## RECORD EXTRACTS
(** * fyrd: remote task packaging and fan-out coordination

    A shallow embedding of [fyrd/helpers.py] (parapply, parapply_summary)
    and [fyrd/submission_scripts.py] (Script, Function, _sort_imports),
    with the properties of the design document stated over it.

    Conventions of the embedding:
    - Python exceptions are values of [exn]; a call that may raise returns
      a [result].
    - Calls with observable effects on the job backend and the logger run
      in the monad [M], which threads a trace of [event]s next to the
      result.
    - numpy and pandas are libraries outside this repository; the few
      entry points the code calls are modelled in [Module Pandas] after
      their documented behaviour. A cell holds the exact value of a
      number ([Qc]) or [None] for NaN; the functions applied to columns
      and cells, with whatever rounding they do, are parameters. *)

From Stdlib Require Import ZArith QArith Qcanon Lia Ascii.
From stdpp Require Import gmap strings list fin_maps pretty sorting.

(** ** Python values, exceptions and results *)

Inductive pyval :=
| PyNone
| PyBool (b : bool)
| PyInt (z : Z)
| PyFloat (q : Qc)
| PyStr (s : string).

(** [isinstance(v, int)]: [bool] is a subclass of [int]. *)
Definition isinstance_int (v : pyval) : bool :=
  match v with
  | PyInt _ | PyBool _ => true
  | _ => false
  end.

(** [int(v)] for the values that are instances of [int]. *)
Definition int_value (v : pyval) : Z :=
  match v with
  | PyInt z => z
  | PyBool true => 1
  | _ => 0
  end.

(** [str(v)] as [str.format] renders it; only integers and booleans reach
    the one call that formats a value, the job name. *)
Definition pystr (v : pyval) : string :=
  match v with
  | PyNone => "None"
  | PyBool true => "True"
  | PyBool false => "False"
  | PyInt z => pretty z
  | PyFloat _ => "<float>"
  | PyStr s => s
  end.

--

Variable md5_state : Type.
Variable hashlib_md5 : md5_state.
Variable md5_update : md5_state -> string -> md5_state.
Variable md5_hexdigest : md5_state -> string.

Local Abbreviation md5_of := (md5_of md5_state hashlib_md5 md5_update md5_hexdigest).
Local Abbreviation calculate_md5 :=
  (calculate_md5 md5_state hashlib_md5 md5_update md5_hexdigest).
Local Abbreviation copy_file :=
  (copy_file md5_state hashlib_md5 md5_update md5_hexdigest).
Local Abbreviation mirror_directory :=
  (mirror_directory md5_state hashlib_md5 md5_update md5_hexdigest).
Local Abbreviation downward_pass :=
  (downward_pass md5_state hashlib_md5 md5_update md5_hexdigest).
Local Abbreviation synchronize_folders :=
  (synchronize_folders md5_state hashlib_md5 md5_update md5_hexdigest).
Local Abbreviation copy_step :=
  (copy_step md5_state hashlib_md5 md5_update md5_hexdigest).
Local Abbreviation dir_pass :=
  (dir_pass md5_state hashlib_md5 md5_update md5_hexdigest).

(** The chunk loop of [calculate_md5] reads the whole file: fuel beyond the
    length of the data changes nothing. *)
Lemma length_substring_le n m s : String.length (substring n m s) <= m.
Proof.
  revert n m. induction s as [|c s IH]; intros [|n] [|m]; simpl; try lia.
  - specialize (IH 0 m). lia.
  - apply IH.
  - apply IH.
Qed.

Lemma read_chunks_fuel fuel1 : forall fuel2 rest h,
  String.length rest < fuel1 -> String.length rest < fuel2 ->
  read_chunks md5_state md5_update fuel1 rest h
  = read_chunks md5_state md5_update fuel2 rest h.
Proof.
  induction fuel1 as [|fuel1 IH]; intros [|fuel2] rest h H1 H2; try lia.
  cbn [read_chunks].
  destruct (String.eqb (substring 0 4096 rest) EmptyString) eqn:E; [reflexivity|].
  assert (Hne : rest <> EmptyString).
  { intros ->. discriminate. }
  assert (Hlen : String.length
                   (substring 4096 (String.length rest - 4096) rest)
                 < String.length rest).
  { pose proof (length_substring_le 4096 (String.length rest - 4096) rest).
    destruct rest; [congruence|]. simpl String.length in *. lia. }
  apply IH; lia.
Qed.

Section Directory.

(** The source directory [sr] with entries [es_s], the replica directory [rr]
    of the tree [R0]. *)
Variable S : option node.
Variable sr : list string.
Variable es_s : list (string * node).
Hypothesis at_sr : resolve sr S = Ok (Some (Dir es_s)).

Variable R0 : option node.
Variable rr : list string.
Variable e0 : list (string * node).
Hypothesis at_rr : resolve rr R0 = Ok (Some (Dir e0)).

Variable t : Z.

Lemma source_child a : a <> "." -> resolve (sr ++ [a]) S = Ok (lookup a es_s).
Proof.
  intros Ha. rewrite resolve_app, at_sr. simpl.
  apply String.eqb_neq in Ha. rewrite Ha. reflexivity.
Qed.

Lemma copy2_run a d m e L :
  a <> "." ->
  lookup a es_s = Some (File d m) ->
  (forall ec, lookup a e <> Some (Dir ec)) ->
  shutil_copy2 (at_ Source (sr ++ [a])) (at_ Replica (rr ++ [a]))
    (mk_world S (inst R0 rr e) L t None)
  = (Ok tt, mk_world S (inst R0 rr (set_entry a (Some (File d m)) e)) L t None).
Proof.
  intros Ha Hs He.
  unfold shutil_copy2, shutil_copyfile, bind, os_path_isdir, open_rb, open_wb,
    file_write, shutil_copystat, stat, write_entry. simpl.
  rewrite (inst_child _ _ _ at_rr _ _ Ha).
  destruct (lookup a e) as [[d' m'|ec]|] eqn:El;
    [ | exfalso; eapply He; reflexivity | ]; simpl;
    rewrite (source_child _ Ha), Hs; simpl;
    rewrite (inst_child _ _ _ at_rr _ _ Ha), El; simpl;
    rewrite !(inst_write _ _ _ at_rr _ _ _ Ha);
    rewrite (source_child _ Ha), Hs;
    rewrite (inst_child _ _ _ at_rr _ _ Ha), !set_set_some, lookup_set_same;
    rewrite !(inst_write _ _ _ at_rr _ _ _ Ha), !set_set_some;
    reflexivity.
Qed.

* * *

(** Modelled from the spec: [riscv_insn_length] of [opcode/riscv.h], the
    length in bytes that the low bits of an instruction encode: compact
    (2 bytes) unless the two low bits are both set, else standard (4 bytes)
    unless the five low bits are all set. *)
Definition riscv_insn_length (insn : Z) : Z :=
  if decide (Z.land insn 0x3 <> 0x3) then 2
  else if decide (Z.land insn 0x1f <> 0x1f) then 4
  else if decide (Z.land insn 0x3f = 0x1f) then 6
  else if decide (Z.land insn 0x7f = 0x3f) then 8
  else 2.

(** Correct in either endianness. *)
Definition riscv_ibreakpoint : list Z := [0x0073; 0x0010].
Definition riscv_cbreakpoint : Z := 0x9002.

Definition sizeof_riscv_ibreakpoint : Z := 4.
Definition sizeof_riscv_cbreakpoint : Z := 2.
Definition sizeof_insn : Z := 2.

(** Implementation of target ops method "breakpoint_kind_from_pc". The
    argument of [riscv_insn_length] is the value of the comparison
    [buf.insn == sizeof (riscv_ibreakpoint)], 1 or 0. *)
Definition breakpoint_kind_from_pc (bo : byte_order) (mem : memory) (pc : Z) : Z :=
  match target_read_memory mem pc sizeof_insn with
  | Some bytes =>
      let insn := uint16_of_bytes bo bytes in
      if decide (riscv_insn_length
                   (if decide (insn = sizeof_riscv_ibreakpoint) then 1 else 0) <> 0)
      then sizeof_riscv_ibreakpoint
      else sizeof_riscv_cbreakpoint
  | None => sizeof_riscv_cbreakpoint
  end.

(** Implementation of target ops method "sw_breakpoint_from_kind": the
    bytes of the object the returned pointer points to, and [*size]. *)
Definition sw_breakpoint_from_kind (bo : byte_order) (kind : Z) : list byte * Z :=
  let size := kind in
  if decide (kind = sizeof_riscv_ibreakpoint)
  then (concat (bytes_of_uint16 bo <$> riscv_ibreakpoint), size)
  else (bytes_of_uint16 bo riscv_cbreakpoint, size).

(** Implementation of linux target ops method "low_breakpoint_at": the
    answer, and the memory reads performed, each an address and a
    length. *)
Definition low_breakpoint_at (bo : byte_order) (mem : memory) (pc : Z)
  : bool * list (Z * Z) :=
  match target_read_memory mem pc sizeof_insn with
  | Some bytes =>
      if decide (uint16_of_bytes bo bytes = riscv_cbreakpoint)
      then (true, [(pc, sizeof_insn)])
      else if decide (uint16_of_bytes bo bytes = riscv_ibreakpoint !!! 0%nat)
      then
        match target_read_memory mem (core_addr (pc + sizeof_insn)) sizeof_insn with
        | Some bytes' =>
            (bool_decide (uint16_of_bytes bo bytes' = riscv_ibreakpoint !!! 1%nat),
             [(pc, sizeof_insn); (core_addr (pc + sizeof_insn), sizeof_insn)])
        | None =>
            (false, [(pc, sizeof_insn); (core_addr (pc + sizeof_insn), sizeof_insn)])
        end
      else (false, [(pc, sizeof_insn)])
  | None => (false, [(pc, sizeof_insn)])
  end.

## TRY IT
Exactly how many lines of the material contain the word "Local"? Write the number alone.

## EXPECTED ANSWER
8